__SOURCE MATERIAL__.
(* ===== verification/Cobs.v ===== *)
(** * COBS framing ([protocol.py], [cobs_encode] and [cobs_decode])

    The encoder is modelled as the code writes it: a growing buffer whose
    placeholder at [code_offset] is patched when a block ends.  It is proved
    equal to the block-by-block reference [cobs_ref], from which the round
    trip, the absence of zero bytes and the size bound follow. *)
From S2P Require Import Prelude.

(** ** The code *)

Record cobs_state := CobsState {
  output : bytes;
  code_offset : nat;
  code : Z;
}.

(** One iteration of the encoder's [for value in data]. *)
Definition cobs_step (st : cobs_state) (value : Z) : cobs_state :=
  if value =? 0 then
    let out := <[code_offset st := code st]> (output st) in
    CobsState (out ++ [0]) (length out) 1
  else
    let out := output st ++ [value] in
    let code' := code st + 1 in
    if code' =? 255 then
      let out := <[code_offset st := code']> out in
      CobsState (out ++ [0]) (length out) 1
    else CobsState out (code_offset st) code'.

(** The final [output[code_offset] = code]. *)
Definition cobs_finish (st : cobs_state) : bytes :=
  <[code_offset st := code st]> (output st).

Definition cobs_encode (data : bytes) : bytes :=
  cobs_finish (foldl cobs_step (CobsState [0] 0 1) data).

(** The decoder's [while offset < len(data)]; the offset grows by at least
    one per iteration, so [length data + 1] rounds are enough. *)
Fixpoint cobs_decode_loop (fuel : nat) (data : bytes) (offset : Z)
    (output : bytes) : res bytes :=
  match fuel with
  | O => raise NonTermination "cobs_decode"
  | S fuel =>
    if negb (offset <? zlen data) then Ok output
    else
      let code := byte_at data offset in
      let offset := offset + 1 in
      if code =? 0 then raise ProtocolError "zero byte inside COBS frame"
      else
        let count := code - 1 in
        let end_ := offset + count in
        if zlen data <? end_ then raise ProtocolError "truncated COBS block"
        else
          let output := output ++ slice offset end_ data in
          let offset := end_ in
          let output :=
            if negb (code =? 255) && (offset <? zlen data)
            then output ++ [0] else output in
          cobs_decode_loop fuel data offset output
  end.

Definition cobs_decode (data : bytes) : res bytes :=
  cobs_decode_loop (S (length data)) data 0 [].

(** ** Reference: block by block

    [cur] is the open block (fewer than 254 bytes, none of them zero). *)
Fixpoint cobs_ref (cur data : bytes) : bytes :=
  match data with
  | [] => (zlen cur + 1) :: cur
  | v :: t =>
    if v =? 0 then (zlen cur + 1) :: cur ++ cobs_ref [] t
    else if zlen cur + 1 =? 254 then 255 :: (cur ++ [v]) ++ cobs_ref [] t
    else cobs_ref (cur ++ [v]) t
  end.

Definition nonzero (l : bytes) : Prop := Forall (λ b, b ≠ 0) l.

Example cobs_encode_vector :
  cobs_encode [17; 34; 0; 51] = [3; 17; 34; 2; 51]
  ∧ cobs_encode [] = [1]
  ∧ cobs_encode (repeat 7 254) = 255 :: repeat 7 254 ++ [1].
Proof. vm_compute. auto. Qed.

(** ** The encoder computes the reference *)

(** The encoder's state in the middle of a block: finished blocks [done], the
    placeholder, and the open block. *)
Definition cobs_mid (done cur : bytes) : cobs_state :=
  CobsState (done ++ 0 :: cur) (length done) (zlen cur + 1).

Lemma cobs_patch (done : bytes) (x : Z) (cur : bytes) (y : Z) :
  <[length done := y]> (done ++ x :: cur) = done ++ y :: cur.
Proof. by rewrite insert_app_r_alt, Nat.sub_diag by lia. Qed.

Lemma cobs_step_zero done cur :
  cobs_step (cobs_mid done cur) 0
  = cobs_mid (done ++ (zlen cur + 1) :: cur) [].
Proof.
  unfold cobs_step, cobs_mid; simpl. by rewrite cobs_patch.
Qed.

Lemma cobs_step_nonzero done cur v :
  v ≠ 0 →
  cobs_step (cobs_mid done cur) v =
    if zlen cur + 1 =? 254 then cobs_mid (done ++ 255 :: cur ++ [v]) []
    else cobs_mid done (cur ++ [v]).
Proof.
  intros Hv. unfold cobs_step, cobs_mid; simpl.
  rewrite (proj2 (Z.eqb_neq v 0) Hv), <- app_assoc. simpl.
  rewrite zlen_snoc.
  replace (zlen cur + 1 + 1 =? 255) with (zlen cur + 1 =? 254)
    by (destruct (Z.eqb_spec (zlen cur + 1) 254), (Z.eqb_spec (zlen cur + 1 + 1) 255); lia).
  destruct (Z.eqb_spec (zlen cur + 1) 254) as [He|He].
  - rewrite He. by rewrite cobs_patch.
  - done.
Qed.

Lemma cobs_fold_ref data : ∀ done cur,
  cobs_finish (foldl cobs_step (cobs_mid done cur) data) = done ++ cobs_ref cur data.
Proof.
  induction data as [|v t IH]; intros done cur; simpl.
  - apply cobs_patch.
  - destruct (Z.eqb_spec v 0) as [->|Hv].
    + rewrite cobs_step_zero, IH, <- app_assoc. done.
    + rewrite cobs_step_nonzero by done.
      destruct (zlen cur + 1 =? 254).
      * rewrite IH, <- !app_assoc. simpl. by rewrite <- app_assoc.
      * apply IH.
Qed.

Lemma cobs_encode_ref data : cobs_encode data = cobs_ref [] data.
Proof. apply (cobs_fold_ref data [] []). Qed.

(** ** Properties of the reference *)

Lemma cobs_ref_length data : ∀ cur,
  zlen cur < 254 →
  zlen (cobs_ref cur data)
  ≤ zlen cur + zlen data + 1 + (zlen cur + zlen data) / 254.
Proof.
  induction data as [|v t IH]; intros cur Hcur; simpl.
  - rewrite zlen_cons, zlen_nil.
    pose proof (zlen_nonneg cur). pose proof (Z.div_pos (zlen cur + 0) 254). lia.
  - pose proof (zlen_nonneg cur). pose proof (zlen_nonneg t).
    rewrite (zlen_cons v t).
    destruct (v =? 0).
    + specialize (IH [] ltac:(done)). rewrite zlen_nil in IH.
      rewrite zlen_cons, zlen_app.
      pose proof (Z.div_le_mono (0 + zlen t) (zlen cur + (1 + zlen t)) 254). lia.
    + destruct (Z.eqb_spec (zlen cur + 1) 254) as [He|He].
      * specialize (IH [] ltac:(done)). rewrite zlen_nil in IH.
        rewrite zlen_cons, !zlen_app, zlen_cons, zlen_nil.
        replace (zlen cur + (1 + zlen t)) with (zlen t + 1 * 254) by lia.
        rewrite Z.div_add by lia. replace (0 + zlen t) with (zlen t) in IH by lia. lia.
      * specialize (IH (cur ++ [v])).
        rewrite zlen_app, zlen_cons, zlen_nil in IH.
        replace (zlen cur + (1 + 0) + zlen t) with (zlen cur + (1 + zlen t)) in IH by lia.
        lia.
Qed.

Lemma cobs_ref_ok data : ∀ cur,
  zlen cur < 254 → is_bytes cur → nonzero cur → is_bytes data →
  is_bytes (cobs_ref cur data) ∧ nonzero (cobs_ref cur data).
Proof.
  induction data as [|v t IH]; intros cur Hlen Hb Hnz Hd; simpl.
  - pose proof (zlen_nonneg cur). split; constructor; unfold byte_ok; auto; lia.
  - pose proof (zlen_nonneg cur). apply is_bytes_cons in Hd as [Hv Ht].
    destruct (Z.eqb_spec v 0) as [->|Hv0].
    + destruct (IH []) as [IH1 IH2]; [done | apply is_bytes_nil | by constructor | done |].
      split; (constructor; [unfold byte_ok; lia | apply Forall_app; auto]).
    + destruct (Z.eqb_spec (zlen cur + 1) 254).
      * destruct (IH []) as [IH1 IH2]; [done | apply is_bytes_nil | by constructor | done |].
        split; (constructor; [unfold byte_ok; lia |]);
          rewrite !Forall_app; repeat split; auto; by apply Forall_singleton.
      * apply IH; [rewrite zlen_app, zlen_cons, zlen_nil; lia | | | done].
        -- apply is_bytes_app. split; [done | by apply Forall_singleton].
        -- apply Forall_app. split; [done | by apply Forall_singleton].
Qed.

Lemma cobs_ref_nonempty cur data : 0 < zlen (cobs_ref cur data).
Proof.
  revert cur. induction data as [|v t IH]; intros cur; simpl.
  - rewrite zlen_cons. pose proof (zlen_nonneg cur). lia.
  - destruct (v =? 0); [rewrite zlen_cons; pose proof (zlen_nonneg (cur ++ cobs_ref [] t)); lia|].
    destruct (zlen cur + 1 =? 254); [|apply IH].
    rewrite zlen_cons. pose proof (zlen_nonneg ((cur ++ [v]) ++ cobs_ref [] t)). lia.
Qed.

(** ** Decoding *)

Lemma byte_at_app_cons p b q : byte_at (p ++ b :: q) (zlen p) = b.
Proof.
  unfold byte_at, zlen. rewrite Nat2Z.id, app_nth2, Nat.sub_diag by lia. done.
Qed.

(** One round of the decoder on a block [c :: blk] followed by [rest]. *)
Lemma cobs_decode_block fuel p c blk rest out :
  c = zlen blk + 1 → 
  cobs_decode_loop (S fuel) (p ++ (c :: blk) ++ rest) (zlen p) out
  = cobs_decode_loop fuel ((p ++ c :: blk) ++ rest) (zlen (p ++ c :: blk))
      (out ++ blk ++ if negb (c =? 255) && (0 <? zlen rest) then [0] else []).
Proof.
  intros Hc. pose proof (zlen_nonneg blk). pose proof (zlen_nonneg rest).
  pose proof (zlen_nonneg p).
  cbn [cobs_decode_loop].
  assert (Hl : zlen (p ++ (c :: blk) ++ rest) = zlen p + 1 + zlen blk + zlen rest)
    by (rewrite !zlen_app, zlen_cons; lia).
  rewrite !Hl. cbn [app].
  rewrite byte_at_app_cons.
  rewrite (proj2 (Z.ltb_lt _ _)) by lia. cbn [negb].
  rewrite (proj2 (Z.eqb_neq c 0)) by lia.
  rewrite (proj2 (Z.ltb_ge _ _)) by lia.
  replace (slice (zlen p + 1) (zlen p + 1 + (c - 1)) (p ++ c :: blk ++ rest)) with blk.
  2:{ rewrite (slice_app_r _ _ p) by lia.
      replace (zlen p + 1 - zlen p) with (zlen [c]) by (rewrite zlen_cons, zlen_nil; lia).
      change (c :: blk ++ rest) with ([c] ++ blk ++ rest).
      rewrite slice_app_r by lia. rewrite Z.sub_diag, slice_app_l; [done|].
      rewrite zlen_cons, zlen_nil. lia. }
  replace (zlen p + 1 + (c - 1)) with (zlen (p ++ c :: blk))
    by (rewrite zlen_app, zlen_cons; lia).
  replace (zlen (p ++ c :: blk) <? zlen p + 1 + zlen blk + zlen rest) with (0 <? zlen rest)
    by (rewrite zlen_app, zlen_cons; apply Bool.eq_iff_eq_true; rewrite !Z.ltb_lt; lia).
  destruct (negb (c =? 255) && (0 <? zlen rest));
    by rewrite ?app_nil_r, <- ?app_assoc.
Qed.

Lemma cobs_decode_done fuel data out :
  cobs_decode_loop (S fuel) data (zlen data) out = Ok out.
Proof. simpl. by rewrite Z.ltb_irrefl. Qed.

Lemma cobs_decode_ref data : ∀ cur p out fuel,
  zlen cur < 254 → (length (cobs_ref cur data) < fuel)%nat →
  cobs_decode_loop fuel (p ++ cobs_ref cur data) (zlen p) out
  = Ok (out ++ cur ++ data).
Proof.
  induction data as [|v t IH]; intros cur p out [|fuel] Hcur Hfuel; try (simpl in *; lia);
    cbn [cobs_ref] in *.
  - pose proof (zlen_nonneg cur).
    rewrite <- (app_nil_r ((zlen cur + 1) :: cur)), cobs_decode_block by done.
    rewrite zlen_nil, andb_false_r, !app_nil_r.
    destruct fuel; [simpl in Hfuel; lia |]. apply cobs_decode_done.
  - destruct (Z.eqb_spec v 0) as [->|Hv].
    + rewrite app_comm_cons.
      rewrite cobs_decode_block by done.
      rewrite IH; [| done | simpl in Hfuel; rewrite length_app in Hfuel; lia].
      rewrite (proj2 (Z.eqb_neq _ 255)) by lia.
      rewrite (proj2 (Z.ltb_lt _ _)) by apply cobs_ref_nonempty.
      by rewrite <- !app_assoc.
    + destruct (Z.eqb_spec (zlen cur + 1) 254).
      * rewrite app_comm_cons.
        rewrite cobs_decode_block by (rewrite zlen_app, zlen_cons, zlen_nil; lia).
        rewrite IH; [| done | simpl in Hfuel; rewrite !length_app in Hfuel; simpl in *; lia].
        cbn [Z.eqb Pos.eqb negb andb app]. by rewrite app_nil_r, <- !app_assoc.
      * rewrite IH; [by rewrite <- app_assoc | rewrite zlen_app, zlen_cons, zlen_nil; lia | done].
Qed.

Lemma cobs_decode_encode data : cobs_decode (cobs_encode data) = Ok data.
Proof.
  unfold cobs_decode. rewrite cobs_encode_ref.
  apply (cobs_decode_ref data [] [] []); [done | lia].
Qed.

Lemma cobs_encode_ok data :
  is_bytes data → is_bytes (cobs_encode data) ∧ nonzero (cobs_encode data).
Proof.
  intros. rewrite cobs_encode_ref.
  apply cobs_ref_ok; [done | apply is_bytes_nil | by constructor | done].
Qed.

Lemma cobs_encode_length data :
  zlen (cobs_encode data) ≤ zlen data + 1 + zlen data / 254.
Proof.
  rewrite cobs_encode_ref.
  pose proof (cobs_ref_length data [] ltac:(done)) as H. rewrite zlen_nil in H. 
  by rewrite !Z.add_0_l in H.
Qed.

Lemma cobs_encode_nonempty data : 0 < zlen (cobs_encode data).
Proof. rewrite cobs_encode_ref. apply cobs_ref_nonempty. Qed.

(** ** The decoder is total and its output is bytes *)

Lemma cobs_decode_loop_total data : ∀ fuel offset out,
  is_bytes data → 0 ≤ offset ≤ zlen data → zlen data < offset + Z.of_nat fuel →
  raises NonTermination (cobs_decode_loop fuel data offset out) = false.
Proof.
  induction fuel as [|fuel IH]; intros offset out Hb Ho Hf; cbn [cobs_decode_loop].
  - lia.
  - destruct (Z.ltb_spec offset (zlen data)); cbn [negb]; [|done].
    pose proof (byte_at_ok data offset Hb) as Hc. unfold byte_ok in Hc.
    destruct (Z.eqb_spec (byte_at data offset) 0); [done|].
    destruct (Z.ltb_spec (zlen data) (offset + 1 + (byte_at data offset - 1))); [done|].
    apply IH; [done | lia | lia].
Qed.

Lemma cobs_decode_loop_bytes data : ∀ fuel offset out r,
  is_bytes data → is_bytes out →
  cobs_decode_loop fuel data offset out = Ok r → is_bytes r.
Proof.
  induction fuel as [|fuel IH]; intros offset out r Hb Ho Hr; cbn [cobs_decode_loop] in Hr.
  - discriminate.
  - destruct (negb _); [by injection Hr as <-|].
    destruct (_ =? 0); [discriminate|]. destruct (_ <? _); [discriminate|].
    eapply IH; [done | | exact Hr].
    assert (is_bytes (out ++ slice (offset + 1)
      (offset + 1 + (byte_at data offset - 1)) data))
      by (apply is_bytes_app; split; [done | by apply is_bytes_slice]).
    destruct (_ && _); [|done].
    apply is_bytes_app. split; [done | by apply Forall_singleton].
Qed.

Lemma cobs_decode_bytes data r :
  is_bytes data → cobs_decode data = Ok r → is_bytes r.
Proof. intros Hb. apply cobs_decode_loop_bytes; [done | apply is_bytes_nil]. Qed.

Lemma cobs_decode_total data :
  is_bytes data → raises NonTermination (cobs_decode data) = false.
Proof.
  intros Hb. pose proof (zlen_nonneg data).
  apply cobs_decode_loop_total; [done | lia | unfold zlen; lia].
Qed.

Lemma cobs_decode_loop_err data : ∀ fuel offset out e,
  cobs_decode_loop fuel data offset out = Err e →
  exn_cls e = ProtocolError ∨ exn_cls e = NonTermination.
Proof.
  induction fuel as [|fuel IH]; intros offset out e H; cbn [cobs_decode_loop] in H.
  - injection H as <-. by right.
  - destruct (negb _); [discriminate |].
    destruct (_ =? 0); [injection H as <-; by left |].
    destruct (_ <? _); [injection H as <-; by left |]. by eapply IH.
Qed.

Lemma cobs_decode_err data e :
  cobs_decode data = Err e → exn_cls e = ProtocolError ∨ exn_cls e = NonTermination.
Proof. apply cobs_decode_loop_err. Qed.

__ACTIVITY__.
With the line holding "Lemma cobs_ref_nonempty cur" as the first and the line holding "cobs_decode_loop (S fuel) (p" as the last, set down that range of the entries above exactly, and nothing else.

__OUTPUT__.
Lemma cobs_ref_nonempty cur data : 0 < zlen (cobs_ref cur data).
Proof.
  revert cur. induction data as [|v t IH]; intros cur; simpl.
  - rewrite zlen_cons. pose proof (zlen_nonneg cur). lia.
  - destruct (v =? 0); [rewrite zlen_cons; pose proof (zlen_nonneg (cur ++ cobs_ref [] t)); lia|].
    destruct (zlen cur + 1 =? 254); [|apply IH].
    rewrite zlen_cons. pose proof (zlen_nonneg ((cur ++ [v]) ++ cobs_ref [] t)). lia.
Qed.

(** ** Decoding *)

Lemma byte_at_app_cons p b q : byte_at (p ++ b :: q) (zlen p) = b.
Proof.
  unfold byte_at, zlen. rewrite Nat2Z.id, app_nth2, Nat.sub_diag by lia. done.
Qed.

(** One round of the decoder on a block [c :: blk] followed by [rest]. *)
Lemma cobs_decode_block fuel p c blk rest out :
  c = zlen blk + 1 → 
  cobs_decode_loop (S fuel) (p ++ (c :: blk) ++ rest) (zlen p) out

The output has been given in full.